WHAT IS EXPECTED
Transcribe the data below verbatim from the line with "StrDecimalLiteral p →" to the line with "Lemma parseFloat_longest_literal p". Include both of those lines.

Stored data
Lemma ExponentPart_snoc_digit ex d :
  ExponentPart ex → Char.is_digit d = true → ExponentPart (ex +:+ String d "").
Proof.
  intros Hex Hd.
  assert (∀ si, SignedInteger si → SignedInteger (si +:+ String d "")) as Hsi.
  { intros si [ds Hds|ds Hds|ds Hds]; rewrite ?app_String; constructor;
      apply DecimalDigits_snoc; (apply Hds || done). }
  destruct Hex as [si Hs|si Hs]; rewrite app_String; constructor; auto.
Qed.

Lemma ExponentPart_head ex :
  ExponentPart ex →
  ∃ c ex', ex = String c ex' ∧ Char.is_digit c = false ∧ Ascii.eqb c "." = false.
Proof. intros [si _|si _]; eauto. Qed.

Lemma Mantissa_head m :
  Mantissa m →
  ∃ c m', m = String c m' ∧ (Char.is_digit c = true ∨ c = "."%char).
Proof.
  intros [ip fp Hip Hfp|fp Hfp|ip Hip].
  - destruct (DecimalDigits_head ip Hip) as (c & ip' & -> & Hc).
    rewrite app_String. eauto.
  - eauto.
  - destruct (DecimalDigits_head ip Hip) as (c & ip' & -> & Hc). eauto.
Qed.

(** The scanner gives the value of the longest prefix that is an
    unsigned literal, and leaves the rest. *)
Lemma scan_unsigned_longest u rest neg :
  StrUnsignedDecimalLiteral u →
  (∀ q r, u +:+ rest = q +:+ r → StrUnsignedDecimalLiteral q →
          String.length q ≤ String.length u) →
  ∃ v, Scan.unsigned neg (u +:+ rest) = Some (v, rest)
       ∧ Scan.unsigned neg u = Some (v, "")
       ∧ Number.isNaN v = false.
Proof.
  intros [|m Hm|m ex Hm Hex] Hmax.
  - exists (S754_infinity neg). unfold Scan.unsigned.
    assert (Str.drop_prefix "Infinity" ("Infinity" +:+ rest) = Some rest) as ->
      by by apply drop_prefix_Some.
    done.
  - assert (no_head Char.is_digit rest) as Hdigit.
    { destruct rest as [|d rest']; [done|]. simpl.
      destruct (Char.is_digit d) eqn:Hd; [|done]. exfalso.
      specialize (Hmax (m +:+ String d "") rest').
      rewrite length_app in Hmax. simpl in Hmax.
      assert (String.length m + 1 ≤ String.length m); [|lia].
      apply Hmax; [by rewrite app_String_assoc|].
      by apply SUDL_mantissa, Mantissa_snoc_digit. }
    assert (Mantissa (m +:+ ".") → no_head (λ c, Ascii.eqb c ".") rest) as Hdot.
    { intros Hm'. destruct rest as [|d rest']; [done|]. simpl.
      destruct (Ascii.eqb_spec d ".") as [->|]; [|done]. exfalso.
      specialize (Hmax (m +:+ ".") rest').
      rewrite length_app in Hmax. simpl in Hmax.
      assert (String.length m + 1 ≤ String.length m); [|lia].
      apply Hmax; [by rewrite app_String_assoc|]. by apply SUDL_mantissa. }
    assert (Scan.exponent rest = (0%Z, rest)) as Hexp.
    { apply exponent_none. intros ex r' -> Hex.
      specialize (Hmax (m +:+ ex) r'). rewrite length_app in Hmax.
      destruct (ExponentPart_head ex Hex) as (c & ex' & -> & _).
      simpl in Hmax.
      assert (String.length m + S (String.length ex') ≤ String.length m); [|lia].
      apply Hmax; [by rewrite app_String_assoc|]. by apply SUDL_exponent. }
    exists (Number.of_decimal neg (significand m)
              (0 - Z.of_nat (fraction_digits m))).
    split; [|split].
    + rewrite (scan_mantissa m neg rest Hm Hdigit Hdot). by rewrite Hexp.
    + rewrite <- (app_empty_r m) at 1. by rewrite (scan_mantissa m neg "").
    + apply of_decimal_not_NaN.
  - assert (no_head Char.is_digit rest) as Hdigit.
    { destruct rest as [|d rest']; [done|]. simpl.
      destruct (Char.is_digit d) eqn:Hd; [|done]. exfalso.
      specialize (Hmax (m +:+ ex +:+ String d "") rest').
      rewrite !length_app in Hmax. simpl in Hmax.
      assert (String.length m + (String.length ex + 1)
              ≤ String.length m + String.length ex); [|lia].
      apply Hmax; [by rewrite !app_String_assoc|].
      by apply SUDL_exponent, ExponentPart_snoc_digit. }
    destruct (exponent_part ex Hex) as [e He].
    destruct (ExponentPart_head ex Hex) as (c & ex' & Heq & Hc1 & Hc2).
    exists (Number.of_decimal neg (significand m)
              (e - Z.of_nat (fraction_digits m))).
    split; [|split].
    + rewrite app_String_assoc, scan_mantissa; [by rewrite (He rest Hdigit)|done|..];
        rewrite Heq, app_String; simpl; auto.
    + rewrite <- (app_empty_r ex) at 1.
      rewrite scan_mantissa; [by rewrite (He "" I)|done|..];
        rewrite app_empty_r, Heq; simpl; auto.
    + apply of_decimal_not_NaN.
Qed.

Lemma unsigned_head u :
  StrUnsignedDecimalLiteral u →
  ∃ c u', u = String c u'
          ∧ (c = "I"%char ∨ Char.is_digit c = true ∨ c = "."%char).
Proof.
  intros [|m Hm|m ex Hm Hex].
  - eauto.
  - destruct (Mantissa_head m Hm) as (c & m' & -> & Hc).
    exists c, m'. tauto.
  - destruct (Mantissa_head m Hm) as (c & m' & -> & Hc).
    rewrite app_String. exists c, (m' +:+ ex). tauto.
Qed.

Lemma digit_not_white_space c :
  Char.is_digit c = true → Char.is_white_space c = false.
Proof.
  unfold Char.is_digit, Char.is_white_space. cbv zeta.
  rewrite andb_true_iff, !N.leb_le. intros [Hlo Hhi].
  apply orb_false_iff. split; [apply orb_false_iff; split|].
  - apply andb_false_iff. right. apply N.leb_gt. lia.
  - apply N.eqb_neq. lia.
  - apply N.eqb_neq. lia.
Qed.

Lemma take_sign_unsigned u rest :
  StrUnsignedDecimalLiteral u →
  Scan.take_sign (u +:+ rest) = (false, u +:+ rest).
Proof.
  intros (c & u' & -> & Hc)%unsigned_head. rewrite app_String. simpl.
  destruct (Ascii.eqb_spec c "-") as [->|_]; [by destruct Hc as [|[|]]|].
  destruct (Ascii.eqb_spec c "+") as [->|_]; [by destruct Hc as [|[|]]|done].
Qed.

Lemma trimStart_literal p rest :
  StrDecimalLiteral p → Str.trimStart (p +:+ rest) = p +:+ rest.
Proof.
  assert (∀ u, StrUnsignedDecimalLiteral u →
               ∃ c u', u = String c u' ∧ Char.is_white_space c = false) as Hu.
  { intros u (c & u' & -> & Hc)%unsigned_head. exists c, u'. split; [done|].
    destruct Hc as [->|[Hc| ->]]; [done| |done].
    by apply digit_not_white_space. }
  intros [u (c & u' & -> & Hc)%Hu|u _|u _]; rewrite app_String; simpl; [|done..].
  by rewrite Hc.
Qed.

(** The scanner on a signed literal. *)
Lemma scan_literal_longest p rest :
  longest_literal p rest →
  ∃ v, Scan.literal (p +:+ rest) = Some (v, rest)
       ∧ Scan.literal p = Some (v, "")
       ∧ Number.isNaN v = false.
Proof.
  intros [[u Hu|u Hu|u Hu] Hmax]; unfold Scan.literal.
  - pose proof (take_sign_unsigned u "" Hu) as Hu0. rewrite app_empty_r in Hu0.
    rewrite (take_sign_unsigned u rest Hu), Hu0.
    apply scan_unsigned_longest; [done|].
    intros q r Heq Hq. apply (Hmax q r Heq). by constructor.
  - rewrite app_String. simpl. apply scan_unsigned_longest; [done|].
    intros q r Heq Hq. apply le_S_n.
    apply (Hmax (String "+" q) r); [by rewrite !app_String, Heq|by constructor].
  - rewrite app_String. simpl. apply scan_unsigned_longest; [done|].
    intros q r Heq Hq. apply le_S_n.
    apply (Hmax (String "-" q) r); [by rewrite !app_String, Heq|by constructor].
Qed.

(** [parseFloat] of a string is [parseFloat] of its longest prefix that
    is a literal, and that is a number. *)
Lemma parseFloat_longest_literal p rest :
  longest_literal p rest →
  parseFloat (p +:+ rest) = parseFloat p ∧ Number.isNaN (parseFloat p) = false.
Proof.
  intros Hlong. destruct (scan_literal_longest p rest Hlong) as (v & Hs & Hp & Hv).
  destruct Hlong as [Hlit _]. unfold parseFloat.
  pose proof (trimStart_literal p "" Hlit) as Hp0. rewrite app_empty_r in Hp0.
  by rewrite (trimStart_literal p rest Hlit), Hp0, Hs, Hp.
Qed.

(** The value of a literal without sign and exponent: its significand
    scaled by its fraction digits, rounded; and its opposite. *)
Lemma parseFloat_mantissa m :
  Mantissa m →
  parseFloat m
  = Number.of_decimal false (significand m) (- Z.of_nat (fraction_digits m))
  ∧ parseFloat (String "-" m)
    = Number.of_decimal true (significand m) (- Z.of_nat (fraction_digits m)).
Proof.
  intros Hm. assert (StrUnsignedDecimalLiteral m) as Hu by by constructor.
  pose proof (scan_mantissa m false "" Hm I (λ _, I)) as Hpos.
  pose proof (scan_mantissa m true "" Hm I (λ _, I)) as Hneg.
  rewrite app_empty_r in Hpos, Hneg. simpl in Hpos, Hneg.
  pose proof (trimStart_literal m "" (SDL_unsigned m Hu)) as Ht.
  pose proof (take_sign_unsigned m "" Hu) as Hs.
  rewrite app_empty_r in Ht, Hs.
  unfold parseFloat, Scan.literal. split.
  - by rewrite Ht, Hs, Hpos.
  - simpl. by rewrite Hneg.
Qed.

(** A literal is scanned to its end. *)
Lemma literal_scans_fully q :
  StrDecimalLiteral q → ∃ v, Scan.literal q = Some (v, "").
Proof.
  intros Hq. destruct (scan_literal_longest q "") as (v & _ & Hv & _); [|eauto].
  split; [done|]. intros q' r Heq _. rewrite app_empty_r in Heq.
  rewrite Heq, length_app. lia.
Qed.

(** C10: when the stripped price of a row with a name, whose price
    cell is a string (the price column is not read from the prototype),
    starts with a numeric literal that no longer prefix extends,
    whatever characters follow it, the row is accepted with no row error
    and its price is the value of that literal, which for digits with at
    most one dot is the number of those digits scaled by the count of
    digits after the dot; so [19.99.50] gives 19.99, the binary64 number
    nearest to 1999/100, and [1-2] gives 1. *)
Theorem C10_numeric_prefix_parsed fm acc row index p rest :
  named fm row →
  ¬ inherits row (FieldMapping.currentPrice fm) →
  price_string fm row = p +:+ rest →
  longest_literal p rest →
  normalize_row fm acc row index
  = normal {| validProducts := validProducts acc ++ [product_of fm row];
              errors := errors acc |}
  ∧ CsvProduct.currentPrice (product_of fm row) = parseFloat p
  ∧ Number.isNaN (parseFloat p) = false
  ∧ (Mantissa p →
     parseFloat p
     = Number.of_decimal false (significand p) (- Z.of_nat (fraction_digits p)))
  ∧ parseFloat "19.99.50" = parseFloat "19.99"
  ∧ parseFloat "19.99" = Number.of_decimal false 1999 (-2)
  ∧ parseFloat "1-2" = parseFloat "1"
  ∧ parseFloat "1" = Number.of_decimal false 1 0
  ∧ parseFloat "19.99.50" = S754_finite false 5626684784446013 (-48)
  ∧ (Z.abs (5626684784446013 * 100 - 1999 * 2 ^ 48) * 2 ≤ 100)%Z
  ∧ parseFloat "1-2" = S754_finite false (2 ^ 52) (-52)
  ∧ (let st := uploaded ("productName,currentPrice" +:+ nl +:+ "Widget,19.99.50"
                          +:+ nl +:+ "Gadget,1-2") (self_mapping []) in
     ∃ result, normalize (fieldMapping st) (csvData st) = normal result
       ∧ CsvProduct.currentPrice <$> validProducts result
         = [parseFloat "19.99"; parseFloat "1"]
       ∧ errors result = []).
Proof.
  intros Hname Hcell Hprice Hlong.
  destruct (parseFloat_longest_literal p rest Hlong) as [Heq Hnan].
  assert (price_string fm row ≠ "") as Hne.
  { rewrite Hprice. destruct Hlong as [Hlit _].
    destruct Hlit as [u (c & u' & -> & _)%unsigned_head|u _|u _];
      by rewrite app_String. }
  split; [|split; [|split; [done|split; [|]]]].
  - apply normalize_row_valid; [done..|]. by rewrite Hprice, Heq.
  - simpl. by rewrite Hprice.
  - intros Hm. apply parseFloat_mantissa, Hm.
  - do 7 (split; [by vm_compute|]).
    eexists. split; [by vm_compute|]. by vm_compute.
Qed.

Lemma C10_numeric_prefix_parsed_witness :
  let row : gmap string string :=
    {[ "productName" := "Gadget"; "currentPrice" := "$1-2" ]} in
  normalize_row (self_mapping []) {| validProducts := []; errors := [] |} row 0
  = normal {| validProducts := [product_of (self_mapping []) row]; errors := [] |}
  ∧ CsvProduct.currentPrice (product_of (self_mapping []) row) = parseFloat "1".
Proof.
  intros row.
  destruct (C10_numeric_prefix_parsed (self_mapping [])
              {| validProducts := []; errors := [] |} row 0 "1" "-2")
    as (Hrow & Hprice & _).
  - apply (bool_decide_unpack (named _ _)). by vm_compute.
  - apply (bool_decide_eq_false_1 (inherits _ _)). by vm_compute.
  - by vm_compute.
  - split.
    + apply SDL_unsigned, SUDL_mantissa, M_int. split; [done|].
      apply digits_cons. split; [done|apply digits_nil].
    + intros q r Heq Hq. destruct q as [|a [|b q]]; simpl; [lia..|].
      rewrite !app_String in Heq. injection Heq as <- <- _.
      apply literal_scans_fully in Hq as [v Hv]. by vm_compute in Hv.
  - split; [exact Hrow|exact Hprice].
Defined.
End scanner.

(** ** Further properties of the parser *)

Section parser_more.
Implicit Types (s t f r : string) (c : ascii).

Lemma to_crlf_head_not_LF s c t : to_crlf s = String c t → c ≠ Char.LF.
Proof.
  destruct s as [|d s]; simpl; [done|].
  destruct (Ascii.eqb_spec d Char.LF) as [->|Hd]; intros [= <- _]; done.
Qed.

(** Turning the line feeds into CRLF and normalising gives the text
    back. *)
Lemma replace_crlf_to_crlf s : Str.replace_crlf (to_crlf s) = s.
Proof.
  induction s as [|c s IH]; [done|]. simpl.
  destruct (Ascii.eqb_spec c Char.LF) as [->|Hc].
  - simpl. by rewrite IH.
  - simpl. destruct (to_crlf s) as [|d t] eqn:Ht.
    + f_equal. by destruct s as [|e s]; [|simpl in Ht; destruct (Ascii.eqb e Char.LF)].
    + assert (d ≠ Char.LF) as Hd by by eapply to_crlf_head_not_LF.
      destruct (Ascii.eqb_spec d Char.LF) as [|_]; [done|].
      rewrite andb_false_r. by rewrite IH.
Qed.

Lemma trimEnd_cons c s t :
  Str.trimEnd s = Str.trimEnd t → Str.trimEnd (String c s) = Str.trimEnd (String c t).
Proof. simpl. by intros ->. Qed.

Lemma trimStart_non_white c s :
  Char.is_white_space c = false → Str.trimStart (String c s) = String c s.
Proof. simpl. by intros ->. Qed.

Lemma trimEnd_head c s :
  Char.is_white_space c = false → ∃ t, Str.trimEnd (String c s) = String c t.
Proof. simpl. intros ->. destruct (Str.trimEnd s); eauto. Qed.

WRITTEN RESPONSE
  StrDecimalLiteral p → Str.trimStart (p +:+ rest) = p +:+ rest.
Proof.
  assert (∀ u, StrUnsignedDecimalLiteral u →
               ∃ c u', u = String c u' ∧ Char.is_white_space c = false) as Hu.
  { intros u (c & u' & -> & Hc)%unsigned_head. exists c, u'. split; [done|].
    destruct Hc as [->|[Hc| ->]]; [done| |done].
    by apply digit_not_white_space. }
  intros [u (c & u' & -> & Hc)%Hu|u _|u _]; rewrite app_String; simpl; [|done..].
  by rewrite Hc.
Qed.

(** The scanner on a signed literal. *)
Lemma scan_literal_longest p rest :
  longest_literal p rest →
  ∃ v, Scan.literal (p +:+ rest) = Some (v, rest)
       ∧ Scan.literal p = Some (v, "")
       ∧ Number.isNaN v = false.
Proof.
  intros [[u Hu|u Hu|u Hu] Hmax]; unfold Scan.literal.
  - pose proof (take_sign_unsigned u "" Hu) as Hu0. rewrite app_empty_r in Hu0.
    rewrite (take_sign_unsigned u rest Hu), Hu0.
    apply scan_unsigned_longest; [done|].
    intros q r Heq Hq. apply (Hmax q r Heq). by constructor.
  - rewrite app_String. simpl. apply scan_unsigned_longest; [done|].
    intros q r Heq Hq. apply le_S_n.
    apply (Hmax (String "+" q) r); [by rewrite !app_String, Heq|by constructor].
  - rewrite app_String. simpl. apply scan_unsigned_longest; [done|].
    intros q r Heq Hq. apply le_S_n.
    apply (Hmax (String "-" q) r); [by rewrite !app_String, Heq|by constructor].
Qed.

(** [parseFloat] of a string is [parseFloat] of its longest prefix that
    is a literal, and that is a number. *)
Lemma parseFloat_longest_literal p rest :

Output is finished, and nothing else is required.